* **Work required**
Find the line in the entries below that contains "that none is". Repeat it exactly, and every line after it through the line that contains "Definition free (fn".

* **Exercise input**
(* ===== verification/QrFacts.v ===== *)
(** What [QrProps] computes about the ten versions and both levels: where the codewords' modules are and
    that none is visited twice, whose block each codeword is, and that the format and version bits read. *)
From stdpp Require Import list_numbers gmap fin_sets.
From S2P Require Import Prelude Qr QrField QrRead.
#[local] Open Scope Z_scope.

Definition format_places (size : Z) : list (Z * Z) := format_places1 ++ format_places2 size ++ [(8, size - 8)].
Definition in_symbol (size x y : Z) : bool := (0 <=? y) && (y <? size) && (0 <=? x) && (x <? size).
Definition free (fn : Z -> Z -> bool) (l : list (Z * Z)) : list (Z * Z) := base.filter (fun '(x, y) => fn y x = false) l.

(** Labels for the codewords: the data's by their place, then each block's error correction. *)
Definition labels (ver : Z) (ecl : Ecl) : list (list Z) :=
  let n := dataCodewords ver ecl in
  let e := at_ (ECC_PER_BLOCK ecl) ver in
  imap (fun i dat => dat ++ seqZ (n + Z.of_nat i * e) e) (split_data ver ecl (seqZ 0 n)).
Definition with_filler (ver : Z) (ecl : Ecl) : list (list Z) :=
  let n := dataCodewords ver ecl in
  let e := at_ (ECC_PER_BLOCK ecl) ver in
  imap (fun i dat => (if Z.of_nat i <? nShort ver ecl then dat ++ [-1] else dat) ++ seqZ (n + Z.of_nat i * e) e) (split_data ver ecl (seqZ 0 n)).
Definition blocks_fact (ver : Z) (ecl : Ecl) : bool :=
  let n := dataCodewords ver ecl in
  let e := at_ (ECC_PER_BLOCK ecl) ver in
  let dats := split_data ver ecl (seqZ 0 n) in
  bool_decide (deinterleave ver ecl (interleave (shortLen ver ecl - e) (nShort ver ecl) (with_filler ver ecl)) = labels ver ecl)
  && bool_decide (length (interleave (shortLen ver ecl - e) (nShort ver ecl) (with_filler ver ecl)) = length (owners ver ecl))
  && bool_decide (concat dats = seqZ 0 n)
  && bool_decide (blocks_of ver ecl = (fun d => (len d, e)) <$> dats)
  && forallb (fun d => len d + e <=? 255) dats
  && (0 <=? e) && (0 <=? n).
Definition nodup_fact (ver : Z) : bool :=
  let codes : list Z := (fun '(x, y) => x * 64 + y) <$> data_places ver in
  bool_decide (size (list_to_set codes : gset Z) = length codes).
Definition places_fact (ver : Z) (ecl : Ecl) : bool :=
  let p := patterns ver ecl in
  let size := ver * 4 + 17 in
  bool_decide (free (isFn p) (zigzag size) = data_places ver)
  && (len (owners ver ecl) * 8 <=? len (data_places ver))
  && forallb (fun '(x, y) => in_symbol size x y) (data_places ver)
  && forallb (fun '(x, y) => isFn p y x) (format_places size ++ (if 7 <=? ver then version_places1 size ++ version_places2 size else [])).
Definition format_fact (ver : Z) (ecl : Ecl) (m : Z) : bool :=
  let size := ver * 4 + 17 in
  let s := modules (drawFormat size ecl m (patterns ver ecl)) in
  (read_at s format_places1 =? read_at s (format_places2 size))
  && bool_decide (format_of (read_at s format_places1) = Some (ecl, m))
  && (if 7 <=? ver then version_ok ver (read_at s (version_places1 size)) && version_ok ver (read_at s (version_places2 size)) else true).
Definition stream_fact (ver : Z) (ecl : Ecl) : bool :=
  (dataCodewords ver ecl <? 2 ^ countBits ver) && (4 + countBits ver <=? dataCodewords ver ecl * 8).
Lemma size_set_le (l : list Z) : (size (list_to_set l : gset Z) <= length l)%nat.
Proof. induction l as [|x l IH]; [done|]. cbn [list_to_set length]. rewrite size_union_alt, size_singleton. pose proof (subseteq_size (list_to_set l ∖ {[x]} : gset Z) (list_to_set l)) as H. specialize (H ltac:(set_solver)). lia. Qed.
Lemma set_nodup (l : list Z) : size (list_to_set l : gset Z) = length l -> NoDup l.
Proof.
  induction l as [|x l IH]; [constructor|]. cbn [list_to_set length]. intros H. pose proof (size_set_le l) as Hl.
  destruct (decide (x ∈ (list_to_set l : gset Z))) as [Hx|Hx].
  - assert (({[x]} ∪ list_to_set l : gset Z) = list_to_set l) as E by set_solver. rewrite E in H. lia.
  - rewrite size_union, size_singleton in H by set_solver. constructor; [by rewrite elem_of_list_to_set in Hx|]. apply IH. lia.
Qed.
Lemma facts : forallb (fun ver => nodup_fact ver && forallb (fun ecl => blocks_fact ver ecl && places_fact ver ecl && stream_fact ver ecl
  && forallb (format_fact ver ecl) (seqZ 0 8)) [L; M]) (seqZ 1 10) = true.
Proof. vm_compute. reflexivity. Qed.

* **Exercise answer**
    that none is visited twice, whose block each codeword is, and that the format and version bits read. *)
From stdpp Require Import list_numbers gmap fin_sets.
From S2P Require Import Prelude Qr QrField QrRead.
#[local] Open Scope Z_scope.

Definition format_places (size : Z) : list (Z * Z) := format_places1 ++ format_places2 size ++ [(8, size - 8)].
Definition in_symbol (size x y : Z) : bool := (0 <=? y) && (y <? size) && (0 <=? x) && (x <? size).
Definition free (fn : Z -> Z -> bool) (l : list (Z * Z)) : list (Z * Z) := base.filter (fun '(x, y) => fn y x = false) l.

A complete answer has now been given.